During the Late Cretaceous, two marine reptile groups (mosasaurs and polycotylids plesiosaurs) regulated oceanic trophic chains, diversifying in the wake of the extinction of both ichthyosaurs and pliosaurids. Whereas a series of studies have analysed tooth morphology and guild structuration among marine reptiles, biomechanical performances have rarely been assessed. Such biomechanical analyses have the potential reveal the functional disparity of the main tetrapod predators of the Late Cretaceous. This study represents the first attempt to compare biomechanical performance of multiple marine reptile clades using Finite Element Analyses.
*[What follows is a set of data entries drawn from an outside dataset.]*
Lemma bget_ok s i : bitmap_wf s -> is_frame i -> bget i s = Ok (used s i, s).
Proof.
  intros Hwf Hi. destruct (frame_lookup s i Hwf Hi) as (b & _ & _ & Hget & Hu).
  destruct (frame_shift i) as [E1 E2]. destruct (frame_byte i Hi) as (_ & ? & _).
  unfold bget, bind, gets, lift, ret. rewrite E1, E2, Hget, bit_test by lia. by rewrite Hu.
Qed.

Lemma bset_ok s i :
  bitmap_wf s -> is_frame i -> exists s', bset i s = Ok (tt, s') /\ bit_write i true s s'.
Proof.
  intros Hwf Hi. destruct (frame_lookup s i Hwf Hi) as (b & Hlk & Hb & Hget & Hu).
  destruct (frame_shift i) as [E1 E2]. destruct (frame_byte i Hi) as (_ & ? & _).
  unfold bset, bind, gets, lift, modify. rewrite E1, E2, Hget.
  destruct (bit_write_byte s i true b (u8 (Z.lor b (u32 (Z.shiftl 1 (i mod 8))))))
    as [-> Hw]; [done|done|done|apply u8_range| |eauto].
  intros k Hk. rewrite u8_testbit, Z.lor_spec, u32_testbit, pow2_testbit by lia.
  destruct (k =? i mod 8); [apply orb_true_r|apply orb_false_r].
Qed.

Lemma bclr_ok s i :
  bitmap_wf s -> is_frame i -> exists s', bclr i s = Ok (tt, s') /\ bit_write i false s s'.
Proof.
  intros Hwf Hi. destruct (frame_lookup s i Hwf Hi) as (b & Hlk & Hb & Hget & Hu).
  destruct (frame_shift i) as [E1 E2]. destruct (frame_byte i Hi) as (_ & ? & _).
  unfold bclr, bind, gets, lift, modify. rewrite E1, E2, Hget.
  destruct (bit_write_byte s i false b (u8 (Z.land b (not32 (u32 (Z.shiftl 1 (i mod 8)))))))
    as [-> Hw]; [done|done|done|apply u8_range| |eauto].
  intros k Hk. rewrite u8_testbit, Z.land_spec, not32_testbit, u32_testbit, pow2_testbit by lia.
  destruct (k =? i mod 8); simpl; [apply andb_false_r|apply andb_true_r].
Qed.

(** ** Claiming and releasing one frame: the bit with its counter *)

Lemma bit_write_nfree s s' i :
  is_frame i -> used s i = false -> bit_write i true s s' -> nfree s = nfree s' + 1.
Proof.
  intros Hi Hu (_ & _ & Hw). unfold nfree, is_frame in *.
  rewrite (cnt_ext (fun j => negb (used s' j)) (fun j => if j =? i then false else negb (used s j))).
  2:{ intros j Hj. rewrite Hw by lia. by destruct (j =? i). }
  apply cnt_clear with i; [lia|by rewrite Hu|by rewrite Z.eqb_refl|].
  intros j Hne. by destruct (Z.eqb_spec j i).
Qed.

Lemma nfree_set_free n s : nfree (set_frames_free n s) = nfree s.
Proof. unfold nfree. by apply cnt_ext. Qed.

Lemma nfree_bounds s : 0 <= nfree s <= PMM_MAX_FRAMES.
Proof. apply (cnt_bounds _ (Z.to_nat PMM_MAX_FRAMES)). Qed.

Lemma claim_ok s i :
  pmm_inv s -> is_frame i -> used s i = false ->
  exists s', (bset i ;;; frames_free_dec) s = Ok (tt, s') /\ pmm_inv s' /\
             updated (eq i) true s s' /\ frames_free s' = frames_free s - 1.
Proof.
  intros [Hwf Hcnt] Hi Hu. destruct (bset_ok s i Hwf Hi) as (s1 & E & Hw).
  pose proof (bit_write_nfree s s1 i Hi Hu Hw) as Hn.
  pose proof (nfree_bounds s1). pose proof (nfree_bounds s).
  destruct Hw as (Hwf1 & Hf1 & Hu1).
  change PMM_MAX_FRAMES with 65536 in *.
  exists (set_frames_free (frames_free s - 1) s1).
  unfold bind at 1. rewrite E. unfold frames_free_dec, bind, gets, modify.
  destruct (Z.eqb_spec (frames_free s1) 0); [lia|].
  rewrite Hf1, u32_small by lia. split_and!; [done| | |done].
  - split; [done|]. rewrite nfree_set_free. simpl. lia.
  - split; intros j Hj Hij; change (used (set_frames_free _ s1) j) with (used s1 j);
      rewrite Hu1 by done; destruct (Z.eqb_spec j i); congruence.
Qed.

Lemma release_ok s i :
  pmm_inv s -> is_frame i -> used s i = true ->
  exists s', (bclr i ;;; frames_free_inc) s = Ok (tt, s') /\ pmm_inv s' /\
             updated (eq i) false s s' /\ frames_free s' = frames_free s + 1.
Proof.
  intros [Hwf Hcnt] Hi Hu. destruct (bclr_ok s i Hwf Hi) as (s1 & E & Hwf1 & Hf1 & Hu1).
  assert (nfree s1 = nfree s + 1) as Hn.
  { apply (bit_write_nfree s1 s i Hi).
    - rewrite Hu1, Z.eqb_refl by done. done.
    - split_and!; [done|done|]. intros j Hj. rewrite Hu1 by done.
      destruct (Z.eqb_spec j i); [by subst|done]. }
  pose proof (nfree_bounds s1). pose proof (nfree_bounds s).
  change PMM_MAX_FRAMES with 65536 in *.
  exists (set_frames_free (frames_free s + 1) s1).
  unfold bind at 1. rewrite E. unfold frames_free_inc, bind, gets, modify.
  rewrite Hf1, u32_small by lia. split_and!; [done| | |done].
  - split; [done|]. rewrite nfree_set_free. simpl. lia.
  - split; intros j Hj Hij; change (used (set_frames_free _ s1) j) with (used s1 j);
      rewrite Hu1 by done; destruct (Z.eqb_spec j i); congruence.
Qed.

(** ** Operations *)

Lemma updated_refl P b s : (forall i, is_frame i -> P i -> used s i = b) -> updated P b s s.
Proof. intros H. split; auto. Qed.

(** The frames [mark_range] touches, in unbounded arithmetic: from the frame
    that holds [phys], those that start below [phys + size]. *)
Definition in_range (phys size i : Z) : Prop :=
  phys / PMM_PAGE_SIZE <= i /\ i * PMM_PAGE_SIZE < phys + size.

(** One round of the marking loop. *)
Lemma mark_step lo k b s s' :
  is_frame k -> pmm_inv s' -> lo <= k -> updated (fun i => lo <= i < k) b s s' ->
  wp (was <- bget k ;;
      if b then if negb was then bset k ;;; frames_free_dec else ret tt
      else if was then bclr k ;;; frames_free_inc else ret tt)
     (fun _ s'' => pmm_inv s'' /\ updated (fun i => lo <= i < k + 1) b s s'') s'.
Proof.
  intros Hk Hinv Hlo [Hin Hout].
  assert (forall s'', updated (eq k) b s' s'' -> updated (fun i => lo <= i < k + 1) b s s'') as Hnext.
  { intros s'' [Hin' Hout']. split; intros i Hi Hr; destruct (Z.eq_dec k i) as [->|].
    - by apply Hin'.
    - rewrite Hout' by done. apply Hin; [done|lia].
    - lia.
    - rewrite Hout' by done. apply Hout; [done|lia]. }
  apply wp_bind. eapply wp_ok; [apply bget_ok; [apply Hinv|done]|].
  destruct b, (used s' k) eqn:Hu; simpl.
  - apply wp_ret. split; [done|]. apply Hnext, updated_refl. congruence.
  - destruct (claim_ok s' k) as (s'' & E & ? & ? & _); [done..|]. eapply wp_ok; [exact E|]. auto.
  - destruct (release_ok s' k) as (s'' & E & ? & ? & _); [done..|]. eapply wp_ok; [exact E|]. auto.
  - apply wp_ret. split; [done|]. apply Hnext, updated_refl. congruence.
Qed.

Lemma mark_range_wp phys size b s :
  pmm_inv s -> 0 <= phys < 2 ^ 32 -> 0 <= size < 2 ^ 32 ->
  wp (mark_range phys size b) (fun _ s' => pmm_inv s' /\ updated (in_range phys size) b s s') s.
Proof.
  intros Hinv Hp Hs. unfold mark_range. cbv zeta.
  destruct (Z.leb_spec PMM_MAX_FRAMES (phys / PMM_PAGE_SIZE)) as [Hbig|Hstart].
  { apply wp_ret. split; [done|]. apply updated_refl. unfold is_frame, in_range. lia. }
  match goal with |- context [iters _ ?e] => set (hi := e) end.
  assert (forall i, is_frame i -> (i < hi <-> i * PMM_PAGE_SIZE < phys + size)) as Hhi.
  { unfold is_frame, hi. change PMM_MAX_FRAMES with 65536 in *. change PMM_PAGE_SIZE with 4096 in *.
    intros i Hi. repeat case_match; u_lia. }
  assert (hi <= PMM_MAX_FRAMES) as Hmax by (unfold hi; repeat case_match; lia).
  clearbody hi.
  assert (0 <= phys / PMM_PAGE_SIZE) by (apply Z.div_pos; [lia|done]).
  set (lo := phys / PMM_PAGE_SIZE) in *.
  apply wp_for_each with (I := fun k s' => pmm_inv s' /\ updated (fun i => lo <= i < k) b s s').
  - split; [done|]. apply updated_refl. lia.
  - unfold iters. intros k s' Hk [Hinv' Hupd]. assert (is_frame k) by (unfold is_frame; lia).
    apply mark_step; [done|done|lia|done].
  - intros s' [Hinv' [Hin Hout]]. split; [done|]. unfold iters in *.
    split; intros i Hi; unfold in_range; intros Hr.
    + apply Hin; [done|]. rewrite <- Hhi in Hr by done. lia.
    + apply Hout; [done|]. intros ?. apply Hr. rewrite <- Hhi by done. lia.
Qed.

(** [i] is the lowest free frame of [lo, hi). *)
Definition first_free (s : pmm) (lo hi i : Z) : Prop :=
  lo <= i < hi /\ used s i = false /\ forall j, lo <= j < i -> used s j = true.

Definition FLOOR : Z := PMM_RESERVED_FLOOR / PMM_PAGE_SIZE.

(** What a single-frame allocator over [FLOOR, hi) promises. *)
Definition alloc_post (hi : Z) (s : pmm) (r : Z) (s' : pmm) : Prop :=
  (exists i, first_free s FLOOR hi i /\ r = i * PMM_PAGE_SIZE /\ pmm_inv s' /\
             updated (eq i) true s s' /\ frames_free s' = frames_free s - 1) \/
  ((forall i, FLOOR <= i < hi -> used s i = true) /\ r = 0 /\ s' = s).

Ltac pmm_consts :=
  unfold is_frame, FLOOR in *;
  change (PMM_RESERVED_FLOOR / PMM_PAGE_SIZE) with 256 in *;
  change PMM_RESERVED_FLOOR with 1048576 in *;
  change PMM_MAX_FRAMES with 65536 in *; change PMM_LOW_FRAMES with 8192 in *;
  change PMM_PAGE_SIZE with 4096 in *.

(** Claiming frame [i] and returning its address. *)
Lemma claim_return_wp s i hi :
  pmm_inv s -> first_free s FLOOR hi i -> hi <= PMM_MAX_FRAMES ->
  wp (bset i ;;; frames_free_dec ;;; ret (Some (i *32 PMM_PAGE_SIZE)))
     (fun r s' => match r with Some v => alloc_post hi s v s' | None => False end) s.
Proof.
  intros Hinv Hff Hhi. pose proof Hff as (Hi & Hu & _).
  destruct (claim_ok s i) as (s' & E & Hinv' & Hupd & Hcnt); [done|pmm_consts; lia|done|].
  unfold wp. unfold bind in *. destruct (bset i s) as [[[] s1]|]; [|done]. rewrite E.
  simpl. left. exists i. split_and!; try done. pmm_consts. apply u32_small. lia.
Qed.

Lemma pmm_alloc_wp s : pmm_inv s -> wp pmm_alloc (alloc_post PMM_MAX_FRAMES s) s.
Proof.
  intros Hinv. unfold pmm_alloc. apply wp_bind.
  apply wp_for_ret with (I := fun k s' => s' = s /\ forall i, FLOOR <= i < k -> used s i = true).
  - split; [done|]. pmm_consts. lia.
  - intros i s' Hi [-> Hbelow]. change (Z.of_nat (iters 0 PMM_MAX_FRAMES)) with 65536 in Hi.
    apply wp_bind. eapply wp_ok; [apply bget_ok; [apply Hinv|pmm_consts; lia]|].
    destruct (used s i) eqn:Hu; simpl.
    { split; [done|]. intros j Hj. destruct (Z.eq_dec j i) as [->|]; [done|apply Hbelow; lia]. }
    pmm_consts. destruct (Z.ltb_spec (i *32 4096) 1048576) as [Hlow|Hlow]; rewrite u32_small in Hlow by lia.
    { apply wp_ret. split; [done|]. intros j Hj. lia. }
    eapply wp_mono; [apply (claim_return_wp s i PMM_MAX_FRAMES Hinv)|].
    + split_and!; [pmm_consts; lia..|done|]. intros j Hj. apply Hbelow. pmm_consts. lia.
    + done.
    + by intros [v|] s'.
  - intros s' [-> Hall]. change (0 + Z.of_nat (iters 0 PMM_MAX_FRAMES)) with 65536 in Hall.
    apply wp_ret. right. auto.
Qed.

Lemma pmm_alloc_low_wp s : pmm_inv s -> wp pmm_alloc_low (alloc_post PMM_LOW_FRAMES s) s.
Proof.
  intros Hinv. unfold pmm_alloc_low. cbv zeta. apply wp_bind.
  apply wp_for_ret with (I := fun k s' => s' = s /\ forall i, FLOOR <= i < k -> used s i = true).
  - split; [done|]. pmm_consts. lia.
  - intros i s' Hi [-> Hbelow].
    change (PMM_RESERVED_FLOOR / PMM_PAGE_SIZE + _) with 8192 in Hi.
    apply wp_bind. eapply wp_ok; [apply bget_ok; [apply Hinv|pmm_consts; lia]|].
    destruct (used s i) eqn:Hu; simpl.
    { split; [done|]. intros j Hj. destruct (Z.eq_dec j i) as [->|]; [done|apply Hbelow; lia]. }
    eapply wp_mono; [apply (claim_return_wp s i PMM_LOW_FRAMES Hinv)|].
    + split_and!; [pmm_consts; lia..|done|]. intros j Hj. apply Hbelow. pmm_consts. lia.
    + done.
    + by intros [v|] s'.
  - intros s' [-> Hall]. change (PMM_RESERVED_FLOOR / PMM_PAGE_SIZE + _) with 8192 in Hall.
    apply wp_ret. right. auto.
Qed.

(** [pmm_free] acts exactly on the page-aligned addresses of used frames at
    or above the reserved floor. *)
Definition freeable (s : pmm) (phys : Z) : bool :=
  (phys mod PMM_PAGE_SIZE =? 0) && (PMM_RESERVED_FLOOR <=? phys) &&
  (phys / PMM_PAGE_SIZE <? PMM_MAX_FRAMES) && used s (phys / PMM_PAGE_SIZE).

Lemma pmm_free_wp s phys :
  pmm_inv s -> 0 <= phys < 2 ^ 32 ->
  wp (pmm_free phys)
     (fun _ s' => if freeable s phys
                  then pmm_inv s' /\ updated (eq (phys / PMM_PAGE_SIZE)) false s s' /\
                       frames_free s' = frames_free s + 1
                  else s' = s) s.
Proof.
  intros Hinv Hp. unfold pmm_free, freeable. cbv zeta.
  change (PMM_PAGE_SIZE - 1) with (Z.ones 12). rewrite Z.land_ones by lia.
  change (2 ^ 12) with PMM_PAGE_SIZE.
  destruct (Z.eqb_spec phys 0) as [->|H0]; [by apply wp_ret|].
  destruct (Z.eqb_spec (phys mod PMM_PAGE_SIZE) 0) as [Hal|Hal]; simpl; [|by apply wp_ret].
  destruct (Z.ltb_spec phys PMM_RESERVED_FLOOR), (Z.leb_spec PMM_RESERVED_FLOOR phys); try lia; simpl; [by apply wp_ret|].
  destruct (Z.leb_spec PMM_MAX_FRAMES (phys / PMM_PAGE_SIZE)), (Z.ltb_spec (phys / PMM_PAGE_SIZE) PMM_MAX_FRAMES); try lia; simpl; [by apply wp_ret|].
  assert (is_frame (phys / PMM_PAGE_SIZE)) by (split; [apply Z.div_pos; [lia|done]|done]).
  apply wp_bind. eapply wp_ok; [by apply bget_ok; [apply Hinv|]|].
  destruct (used s (phys / PMM_PAGE_SIZE)) eqn:Hu; simpl; [|by apply wp_ret].
  destruct (release_ok s (phys / PMM_PAGE_SIZE)) as (s' & E & ? & ? & ?); [done..|].
  eapply wp_ok; [exact E|]. auto.
Qed.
We investigated biting mechanics of mandibles through two gape angles and two different biting points. Results from mechanical efficiency, Von Mises stress along the jaw, and internal energy reveal niche partitioning among sympatric marine reptile species. One ecomorphotype is occupied by polycotylids, which have a gracile snout, narrow rostrum, and low mechanical efficiency and high internal energy. Mosasaurs occupy at least two distinct ecomorphotypes, yet with more robust mandibles, higher mechanical efficiency, and lower internal energy values. These quantitative results confirm qualitative assessments of Late Cretaceous marine reptile palaeoecology.